======== Records shown

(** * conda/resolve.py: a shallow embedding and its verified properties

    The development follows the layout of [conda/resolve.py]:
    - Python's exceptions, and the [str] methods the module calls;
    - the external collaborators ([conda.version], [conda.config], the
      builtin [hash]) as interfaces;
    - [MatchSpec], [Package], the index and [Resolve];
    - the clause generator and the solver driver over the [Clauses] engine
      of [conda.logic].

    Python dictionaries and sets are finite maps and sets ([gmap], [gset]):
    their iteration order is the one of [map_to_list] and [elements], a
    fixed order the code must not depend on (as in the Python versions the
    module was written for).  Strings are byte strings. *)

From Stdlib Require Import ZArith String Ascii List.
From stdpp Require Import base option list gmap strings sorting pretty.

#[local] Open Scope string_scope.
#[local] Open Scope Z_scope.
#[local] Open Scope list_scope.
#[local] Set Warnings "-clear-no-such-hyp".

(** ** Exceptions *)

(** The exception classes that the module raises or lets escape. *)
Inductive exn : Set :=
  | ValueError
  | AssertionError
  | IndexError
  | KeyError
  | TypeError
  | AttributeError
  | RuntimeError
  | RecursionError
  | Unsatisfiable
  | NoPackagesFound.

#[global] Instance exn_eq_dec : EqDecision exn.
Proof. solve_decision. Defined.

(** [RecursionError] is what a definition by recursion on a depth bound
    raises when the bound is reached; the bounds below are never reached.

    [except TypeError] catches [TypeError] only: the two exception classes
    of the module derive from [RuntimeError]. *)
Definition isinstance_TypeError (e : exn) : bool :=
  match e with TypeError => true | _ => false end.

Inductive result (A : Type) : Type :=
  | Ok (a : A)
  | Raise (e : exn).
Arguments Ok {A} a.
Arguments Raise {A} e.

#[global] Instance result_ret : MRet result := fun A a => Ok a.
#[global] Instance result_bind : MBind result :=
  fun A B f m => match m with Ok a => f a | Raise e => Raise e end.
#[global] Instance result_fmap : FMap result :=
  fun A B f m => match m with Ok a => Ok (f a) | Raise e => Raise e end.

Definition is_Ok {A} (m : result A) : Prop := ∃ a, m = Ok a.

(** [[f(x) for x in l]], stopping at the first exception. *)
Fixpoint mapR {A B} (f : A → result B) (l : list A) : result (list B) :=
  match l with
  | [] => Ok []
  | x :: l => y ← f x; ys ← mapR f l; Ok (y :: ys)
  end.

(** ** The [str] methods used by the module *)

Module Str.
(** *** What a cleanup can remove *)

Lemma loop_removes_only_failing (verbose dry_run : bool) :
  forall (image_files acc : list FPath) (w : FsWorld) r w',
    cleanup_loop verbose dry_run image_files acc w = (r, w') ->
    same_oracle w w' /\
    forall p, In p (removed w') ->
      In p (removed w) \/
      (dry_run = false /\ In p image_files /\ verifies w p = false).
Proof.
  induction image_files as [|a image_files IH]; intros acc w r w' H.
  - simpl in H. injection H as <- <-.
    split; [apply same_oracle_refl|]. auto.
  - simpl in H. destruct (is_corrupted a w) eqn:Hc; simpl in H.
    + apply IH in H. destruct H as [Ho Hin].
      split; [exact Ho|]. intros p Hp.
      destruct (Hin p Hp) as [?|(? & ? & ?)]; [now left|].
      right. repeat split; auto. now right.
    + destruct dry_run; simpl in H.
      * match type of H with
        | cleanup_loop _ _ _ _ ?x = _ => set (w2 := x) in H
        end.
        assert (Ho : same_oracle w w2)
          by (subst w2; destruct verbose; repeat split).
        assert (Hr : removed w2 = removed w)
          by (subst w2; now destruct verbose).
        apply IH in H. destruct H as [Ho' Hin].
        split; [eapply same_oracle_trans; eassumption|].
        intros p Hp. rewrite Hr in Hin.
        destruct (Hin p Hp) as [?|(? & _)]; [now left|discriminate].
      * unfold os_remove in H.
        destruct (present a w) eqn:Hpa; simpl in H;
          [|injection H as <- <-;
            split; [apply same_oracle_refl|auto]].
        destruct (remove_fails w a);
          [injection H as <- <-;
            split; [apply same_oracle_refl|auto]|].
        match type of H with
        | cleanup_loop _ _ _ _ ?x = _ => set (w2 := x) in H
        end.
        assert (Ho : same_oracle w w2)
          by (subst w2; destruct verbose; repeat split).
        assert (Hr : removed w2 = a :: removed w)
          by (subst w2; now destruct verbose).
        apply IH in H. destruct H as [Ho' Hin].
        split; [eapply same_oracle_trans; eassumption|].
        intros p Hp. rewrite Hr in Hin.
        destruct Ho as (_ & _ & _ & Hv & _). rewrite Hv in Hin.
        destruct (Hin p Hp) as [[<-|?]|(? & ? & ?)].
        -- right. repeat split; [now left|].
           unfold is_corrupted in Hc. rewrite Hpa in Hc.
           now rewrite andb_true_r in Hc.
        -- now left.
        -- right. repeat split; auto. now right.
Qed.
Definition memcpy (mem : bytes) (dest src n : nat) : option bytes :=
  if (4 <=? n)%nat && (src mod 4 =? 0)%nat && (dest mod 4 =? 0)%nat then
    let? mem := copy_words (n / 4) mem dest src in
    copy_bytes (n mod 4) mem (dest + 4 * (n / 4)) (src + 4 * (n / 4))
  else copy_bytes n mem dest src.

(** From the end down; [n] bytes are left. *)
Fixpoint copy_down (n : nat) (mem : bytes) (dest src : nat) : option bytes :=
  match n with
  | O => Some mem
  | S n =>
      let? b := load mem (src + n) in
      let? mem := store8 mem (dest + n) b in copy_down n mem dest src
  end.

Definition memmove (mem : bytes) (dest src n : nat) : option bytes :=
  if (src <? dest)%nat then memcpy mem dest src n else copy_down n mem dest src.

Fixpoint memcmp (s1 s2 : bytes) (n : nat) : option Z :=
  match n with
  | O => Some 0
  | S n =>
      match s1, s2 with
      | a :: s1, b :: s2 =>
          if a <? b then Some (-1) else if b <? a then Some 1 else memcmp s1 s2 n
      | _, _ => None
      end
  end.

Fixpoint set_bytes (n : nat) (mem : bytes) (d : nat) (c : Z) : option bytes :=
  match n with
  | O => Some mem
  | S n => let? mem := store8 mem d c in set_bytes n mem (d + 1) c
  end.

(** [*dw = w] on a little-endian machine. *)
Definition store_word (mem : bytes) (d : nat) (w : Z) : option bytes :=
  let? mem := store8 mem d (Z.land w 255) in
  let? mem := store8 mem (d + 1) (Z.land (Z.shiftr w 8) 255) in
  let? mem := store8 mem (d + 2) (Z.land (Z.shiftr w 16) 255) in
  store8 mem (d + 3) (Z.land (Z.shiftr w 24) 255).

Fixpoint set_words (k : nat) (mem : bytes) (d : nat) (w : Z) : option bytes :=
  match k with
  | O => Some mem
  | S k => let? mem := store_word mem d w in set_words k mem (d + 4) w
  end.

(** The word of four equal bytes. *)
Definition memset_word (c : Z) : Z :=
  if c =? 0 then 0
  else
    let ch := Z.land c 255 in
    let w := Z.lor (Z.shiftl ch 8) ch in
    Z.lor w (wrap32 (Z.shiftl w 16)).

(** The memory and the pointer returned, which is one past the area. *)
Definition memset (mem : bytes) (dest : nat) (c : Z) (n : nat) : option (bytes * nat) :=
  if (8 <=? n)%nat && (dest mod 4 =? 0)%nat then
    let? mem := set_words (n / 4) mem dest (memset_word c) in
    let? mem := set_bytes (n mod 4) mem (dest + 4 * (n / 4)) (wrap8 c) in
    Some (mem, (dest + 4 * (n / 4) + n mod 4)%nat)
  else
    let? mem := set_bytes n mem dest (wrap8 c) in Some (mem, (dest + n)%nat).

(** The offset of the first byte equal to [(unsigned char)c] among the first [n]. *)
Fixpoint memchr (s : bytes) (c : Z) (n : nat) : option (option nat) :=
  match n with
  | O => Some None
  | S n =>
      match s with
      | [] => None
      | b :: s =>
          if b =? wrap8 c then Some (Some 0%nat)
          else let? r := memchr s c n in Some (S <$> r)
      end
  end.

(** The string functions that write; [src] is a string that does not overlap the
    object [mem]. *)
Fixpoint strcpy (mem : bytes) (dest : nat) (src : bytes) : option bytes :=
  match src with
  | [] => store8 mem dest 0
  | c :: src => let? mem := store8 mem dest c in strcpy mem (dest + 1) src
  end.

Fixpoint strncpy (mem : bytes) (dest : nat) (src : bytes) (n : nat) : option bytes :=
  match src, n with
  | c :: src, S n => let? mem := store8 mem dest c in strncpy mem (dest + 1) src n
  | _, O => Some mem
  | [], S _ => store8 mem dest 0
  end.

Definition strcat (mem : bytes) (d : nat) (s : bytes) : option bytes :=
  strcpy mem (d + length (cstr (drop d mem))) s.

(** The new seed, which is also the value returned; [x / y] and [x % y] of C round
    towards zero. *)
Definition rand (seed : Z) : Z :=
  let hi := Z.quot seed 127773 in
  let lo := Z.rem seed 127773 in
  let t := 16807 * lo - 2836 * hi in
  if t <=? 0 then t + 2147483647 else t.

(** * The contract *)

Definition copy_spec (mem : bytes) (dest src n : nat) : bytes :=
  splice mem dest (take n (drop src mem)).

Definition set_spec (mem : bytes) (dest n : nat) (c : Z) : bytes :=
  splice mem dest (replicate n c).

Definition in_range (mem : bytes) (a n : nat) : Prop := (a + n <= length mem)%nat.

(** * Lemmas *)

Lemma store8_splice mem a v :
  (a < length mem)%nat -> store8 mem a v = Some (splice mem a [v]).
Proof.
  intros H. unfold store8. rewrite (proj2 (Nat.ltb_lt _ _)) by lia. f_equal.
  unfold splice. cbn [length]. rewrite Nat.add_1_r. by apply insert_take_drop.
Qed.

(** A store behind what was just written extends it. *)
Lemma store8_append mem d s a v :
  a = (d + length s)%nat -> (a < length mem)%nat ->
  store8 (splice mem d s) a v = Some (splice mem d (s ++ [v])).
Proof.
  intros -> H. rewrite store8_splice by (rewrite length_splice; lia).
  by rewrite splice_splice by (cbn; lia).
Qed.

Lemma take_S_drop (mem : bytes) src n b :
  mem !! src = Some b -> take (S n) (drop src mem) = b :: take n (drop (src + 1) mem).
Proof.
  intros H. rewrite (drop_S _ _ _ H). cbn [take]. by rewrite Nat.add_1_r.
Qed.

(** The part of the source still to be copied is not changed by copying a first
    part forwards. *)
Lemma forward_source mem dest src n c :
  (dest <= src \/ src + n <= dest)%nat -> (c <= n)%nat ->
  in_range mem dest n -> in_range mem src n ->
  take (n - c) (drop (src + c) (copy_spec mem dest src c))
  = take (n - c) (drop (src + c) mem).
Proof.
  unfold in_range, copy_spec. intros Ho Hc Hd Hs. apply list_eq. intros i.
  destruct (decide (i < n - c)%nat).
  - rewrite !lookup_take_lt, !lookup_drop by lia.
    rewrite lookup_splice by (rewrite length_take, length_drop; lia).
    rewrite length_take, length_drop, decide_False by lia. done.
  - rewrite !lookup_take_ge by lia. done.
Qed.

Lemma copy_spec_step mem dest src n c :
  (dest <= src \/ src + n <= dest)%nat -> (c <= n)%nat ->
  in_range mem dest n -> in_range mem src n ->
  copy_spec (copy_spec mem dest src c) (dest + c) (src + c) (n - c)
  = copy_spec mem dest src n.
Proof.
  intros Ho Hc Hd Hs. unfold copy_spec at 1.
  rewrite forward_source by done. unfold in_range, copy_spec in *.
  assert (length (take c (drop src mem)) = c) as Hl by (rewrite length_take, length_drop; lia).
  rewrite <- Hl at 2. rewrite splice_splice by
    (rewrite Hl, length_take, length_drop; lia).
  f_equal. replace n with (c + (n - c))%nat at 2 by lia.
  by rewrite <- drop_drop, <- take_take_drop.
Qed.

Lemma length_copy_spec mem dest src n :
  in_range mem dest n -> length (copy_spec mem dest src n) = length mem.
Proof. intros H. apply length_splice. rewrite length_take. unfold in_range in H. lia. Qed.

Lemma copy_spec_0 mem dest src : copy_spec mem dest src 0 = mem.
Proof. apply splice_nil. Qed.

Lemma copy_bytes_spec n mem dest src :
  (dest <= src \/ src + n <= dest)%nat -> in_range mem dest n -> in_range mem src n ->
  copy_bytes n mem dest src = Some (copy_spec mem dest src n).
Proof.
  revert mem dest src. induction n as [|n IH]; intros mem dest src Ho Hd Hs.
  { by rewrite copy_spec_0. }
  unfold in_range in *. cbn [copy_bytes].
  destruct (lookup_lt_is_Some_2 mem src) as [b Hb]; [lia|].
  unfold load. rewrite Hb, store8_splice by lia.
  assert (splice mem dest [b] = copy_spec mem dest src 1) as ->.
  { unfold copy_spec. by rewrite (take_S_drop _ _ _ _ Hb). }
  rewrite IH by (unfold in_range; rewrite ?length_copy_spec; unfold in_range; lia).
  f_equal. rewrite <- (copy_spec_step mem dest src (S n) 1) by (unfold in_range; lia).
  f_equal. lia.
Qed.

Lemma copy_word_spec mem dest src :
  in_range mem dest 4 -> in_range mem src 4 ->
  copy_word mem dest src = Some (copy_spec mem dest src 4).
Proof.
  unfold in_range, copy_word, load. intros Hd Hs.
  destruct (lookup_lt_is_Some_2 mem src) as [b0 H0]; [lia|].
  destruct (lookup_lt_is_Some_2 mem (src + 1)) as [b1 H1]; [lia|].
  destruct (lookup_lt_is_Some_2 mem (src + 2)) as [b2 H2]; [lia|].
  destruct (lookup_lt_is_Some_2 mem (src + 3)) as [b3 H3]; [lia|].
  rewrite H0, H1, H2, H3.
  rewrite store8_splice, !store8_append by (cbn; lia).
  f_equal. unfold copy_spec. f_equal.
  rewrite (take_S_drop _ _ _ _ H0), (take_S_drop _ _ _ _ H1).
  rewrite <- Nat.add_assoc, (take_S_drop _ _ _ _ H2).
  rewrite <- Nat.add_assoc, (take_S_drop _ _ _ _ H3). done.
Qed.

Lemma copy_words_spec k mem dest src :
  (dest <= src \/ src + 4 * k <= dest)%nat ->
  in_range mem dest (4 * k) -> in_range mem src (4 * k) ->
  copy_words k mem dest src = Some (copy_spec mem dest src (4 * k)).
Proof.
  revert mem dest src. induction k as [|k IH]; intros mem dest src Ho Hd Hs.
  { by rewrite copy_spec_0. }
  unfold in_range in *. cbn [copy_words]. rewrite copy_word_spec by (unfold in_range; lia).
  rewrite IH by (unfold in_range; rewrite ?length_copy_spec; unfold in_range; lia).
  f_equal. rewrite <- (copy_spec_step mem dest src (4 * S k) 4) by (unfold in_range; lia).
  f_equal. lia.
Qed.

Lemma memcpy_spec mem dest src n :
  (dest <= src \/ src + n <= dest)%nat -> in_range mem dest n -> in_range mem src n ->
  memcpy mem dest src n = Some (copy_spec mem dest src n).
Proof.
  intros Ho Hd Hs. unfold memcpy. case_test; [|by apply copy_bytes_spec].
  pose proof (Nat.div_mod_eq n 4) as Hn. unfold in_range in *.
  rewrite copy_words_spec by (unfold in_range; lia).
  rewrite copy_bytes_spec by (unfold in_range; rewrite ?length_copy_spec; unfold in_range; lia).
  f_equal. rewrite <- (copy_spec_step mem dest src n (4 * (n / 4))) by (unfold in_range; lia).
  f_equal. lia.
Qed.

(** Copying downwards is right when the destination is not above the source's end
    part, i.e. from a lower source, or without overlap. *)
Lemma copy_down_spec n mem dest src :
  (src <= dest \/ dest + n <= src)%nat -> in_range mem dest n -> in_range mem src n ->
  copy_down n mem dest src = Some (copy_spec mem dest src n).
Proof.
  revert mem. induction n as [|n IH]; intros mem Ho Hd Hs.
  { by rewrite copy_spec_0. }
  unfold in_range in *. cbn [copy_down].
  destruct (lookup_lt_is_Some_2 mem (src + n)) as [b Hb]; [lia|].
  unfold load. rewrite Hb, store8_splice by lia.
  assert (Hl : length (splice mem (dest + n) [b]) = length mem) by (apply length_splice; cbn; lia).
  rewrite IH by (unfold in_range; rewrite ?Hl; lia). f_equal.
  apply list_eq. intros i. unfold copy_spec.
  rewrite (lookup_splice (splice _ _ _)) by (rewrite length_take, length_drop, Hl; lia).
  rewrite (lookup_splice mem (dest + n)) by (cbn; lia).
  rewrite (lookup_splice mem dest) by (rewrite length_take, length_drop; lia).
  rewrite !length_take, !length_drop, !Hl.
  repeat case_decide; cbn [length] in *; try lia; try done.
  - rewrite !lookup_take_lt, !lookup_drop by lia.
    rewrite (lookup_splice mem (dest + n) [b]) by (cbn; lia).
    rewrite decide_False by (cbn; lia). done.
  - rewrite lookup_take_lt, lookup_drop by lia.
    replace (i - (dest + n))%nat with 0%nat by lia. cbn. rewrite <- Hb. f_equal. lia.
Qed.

================

How to complete this task: Using the records above, restate word for word the lines from the one with "now rewrite andb_true_r in Hc." through the one with "(** From the end down; [n] bytes are left. *)", both included.

Output for this task:
           now rewrite andb_true_r in Hc.
        -- now left.
        -- right. repeat split; auto. now right.
Qed.
Definition memcpy (mem : bytes) (dest src n : nat) : option bytes :=
  if (4 <=? n)%nat && (src mod 4 =? 0)%nat && (dest mod 4 =? 0)%nat then
    let? mem := copy_words (n / 4) mem dest src in
    copy_bytes (n mod 4) mem (dest + 4 * (n / 4)) (src + 4 * (n / 4))
  else copy_bytes n mem dest src.

(** From the end down; [n] bytes are left. *)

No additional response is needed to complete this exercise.